(* ===== verification/Scripts.v ===== *)
(** * Scripts: the handlers use the channels as Tasks says

    Tasks gives each loop, for each message, the scripts of its handler: its calls, its messages and its answer.  Here the
    handlers of the blockchain loop, of the build loop and of the main loop (BlockchainEvents, BuildEvents, Node) are run
    over channels that remember what was sent, and what they sent is a script of their message, or the first part of one
    when they panic, which is how the order of operations on different channels shows.  The main loop of Node asks the
    blockchain loop in place, so that its questions are compared by the state that they lead to. *)

From S2P Require Import Prelude Crypto Structures FileSystem Chain Blockchain BlockchainService BlockchainEvents Sql Model TransparencyLog EventLoop Client Build Artifact Verification BuildEvents Metrics Tasks.
From S2P Require Import Sample SqlSample Node.

(** ** Channels that remember *)
Class AskedChannel `{Libp2p} (W : Type) `{!CommandChannel W} := {
  asked : W -> list Command;
  ask_asked mk w : exists s, asked (snd (ask mk w)) = asked w ++ [mk s];
}.
Class AddedBlocks (B : Type) `{!BlockAdder B} := {
  added : B -> list bytes;
  add_block_added payload b : added (snd (bc_add_block payload b)) = added b ++ [payload];
}.

Class RequestedBuilds `{Crypto} (C : Type) `{!BuildClient C} := {
  requested : C -> list BuildEvent;
  start_requested t p c : exists s, requested (snd (be_start_build t p c)) = requested c ++ [EvStart t p s FromSource];
  verify_requested peer t p c :
    exists s, requested (snd (be_verify_build peer t p c)) = requested c ++ [EvStart t p s (Verification peer)];
  status_requested id c : exists s, requested (snd (be_get_build_status id c)) = requested c ++ [EvStatus id s];
}.

(** The client of the build loop keeps to it over a channel that remembers. *)
Class AskedBuilds `{Crypto} (Q : Type) `{!BuildEventChannel Q} := {
  asked_builds : Q -> list BuildEvent;
  ask_asked_builds mk q : exists s, asked_builds (snd (bev_ask mk q)) = asked_builds q ++ [mk s];
}.
#[export] Instance build_client_requested `{Crypto} {Q} `{!BuildEventChannel Q} `{!AskedBuilds Q} : RequestedBuilds Q.
Proof.
  refine {| requested := asked_builds |}; intros; simpl;
    unfold client_start_build, client_verify_build, client_get_build_status; unfold_stm;
    match goal with |- context [bev_ask ?mk ?q] => destruct (ask_asked_builds mk q) as [s Hs]; destruct (bev_ask mk q) as [[]] end;
    by exists s.
Defined.

Section Performs.
Context `{Libp2p}.














(** ** The blockchain loop *)
Section BlockchainLoop.
Context `{!BlockBincode} {W : Type} `{!CommandChannel W} `{!AskedChannel W} {A : Type} `{!BlockAddedHandler A}.

Abbreviation Chainloop := (BlockchainEventLoop W A).











End BlockchainLoop.

(** ** The build loop *)
Section BuildLoop.
Context `{Sqlite} `{!LogJson} `{!BuildJson} `{!Sha256} {N : Type} `{!Http N}.
Context {B : Type} `{!BlockAdder B} `{!AddedBlocks B} {W : Type} `{!CommandChannel W} `{!AskedChannel W}.
Context {C : Type} `{!BuildClient C}.

Abbreviation Loop := (BuildEventLoop (N := N) (B := B) (W := W) (C := C)).
Abbreviation Builder := (BuildService (N := N) (B := B) (W := W)).
Abbreviation Storer := (ArtifactService (B := B) (W := W) (C := C)).






























End BuildLoop.

(** ** The main loop *)
Section MainLoop.
Context `{Sqlite} `{!LogJson} `{!Sha256} `{!BlockBincode} `{!Sysinfo}.
Context {B : Type} `{!BlockAdder B} {W : Type} `{!CommandChannel W} `{!ToldChannel W}.
Context {C : Type} `{!BuildClient C} `{!RequestedBuilds C}.
Context {N : Type} `{!BlockchainNet N} {A : Type} `{!BlockAddedHandler A}.

Abbreviation Main := (Node (B := B) (W := W) (C := C) (N := N) (A := A)).








End MainLoop.

(** ** All handlers *)
Section Sound.
Context `{!Bincode VerifyBuildData} `{!BlockBincode} {A : Type} `{!BlockAddedHandler A}.
Context `{Sqlite} `{!LogJson} `{!BuildJson} `{!Sha256} {N : Type} `{!Http N}.
Context {B : Type} `{!BlockAdder B} `{!AddedBlocks B} {W : Type} `{!CommandChannel W} `{!AskedChannel W}.
Context {C : Type} `{!BuildClient C} `{!RequestedBuilds C} `{!ToldChannel W} `{!Sysinfo}.
Context {NB : Type} `{!BlockchainNet NB}.

End Sound.
End Performs.

(** ** A run over channels that remember *)
#[local] Instance recording_asked : AskedChannel (list Command).
Proof.
  refine {| asked := fun w => w |}. intros mk w. exists 0. simpl. unfold_stm. by repeat case_match.
Defined.
#[local] Instance sample_added : AddedBlocks (list bytes).
Proof. by refine {| added := fun b => b |}. Defined.

#[local] Instance recording_builds : BuildEventChannel (list BuildEvent) := {|
  bev_ask := fun mk q => (Ok match mk 0 with EvStatus _ _ => AnsStatus (inl Running) | _ => AnsStart (inl "b1") end, q ++ [mk 0]) |}.
#[local] Instance recording_builds_asked : AskedBuilds (list BuildEvent).
Proof. refine {| asked_builds := fun q => q |}. by exists 0. Defined.



(** X24. Every turn begins by sleeping [COLLECT_PERIOD] seconds and
    lists the cache directory at most once, right after the sleep; every
    call after the listing is one of the four calls of the eviction of
    some tensor. *)
Theorem turn_sleeps_then_lists_once (env : Env) (node_name : string)
    (models : list string) (model_tensors : gmap string (gset string))
    (pod_list : list Pod) (keep_alive_dict : gmap string Z) (w : World) :
  exists r w' rest,
    cycle env node_name models model_tensors pod_list keep_alive_dict w = (r, w') /\
    trace w' = (trace w ++ Sleep 5 :: rest)%list /\
    (rest = [] \/
     exists evs, rest = Listdir :: evs /\
                 forall c, c ∈ evs -> exists t, c ∈ critical_section t).
Proof.
  destruct (cycle_early_or_late env node_name models model_tensors pod_list
              keep_alive_dict w) as [[e He]|(live & Hlive & Hlist)].
  - eexists _, _, []. split; [exact He|]. split; [done|by left].
  - destruct (cycle_anatomy env node_name models model_tensors pod_list
                keep_alive_dict w live Hlive Hlist)
      as (expired & d' & r0 & mem & evs & _ & _ & _ & Hcyc & Htr & _ & _ & _ & _ & Hc & _).
    eexists _, _, (Listdir :: evs). split; [exact Hcyc|]. split; [done|].
    right. exists evs. split; [done|]. intros c Hcin.
    destruct (Hc c Hcin) as (t & _ & _ & _ & ?). by exists t.
Qed.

────────────────

◆ **What you need to do**: Please return only the lines from the one that contains "eexists _, _, (Listdir" through the final line of the entries, each exactly as written.

◆ **Task answer**:
    eexists _, _, (Listdir :: evs). split; [exact Hcyc|]. split; [done|].
    right. exists evs. split; [done|]. intros c Hcin.
    destruct (Hc c Hcin) as (t & _ & _ & _ & ?). by exists t.
Qed.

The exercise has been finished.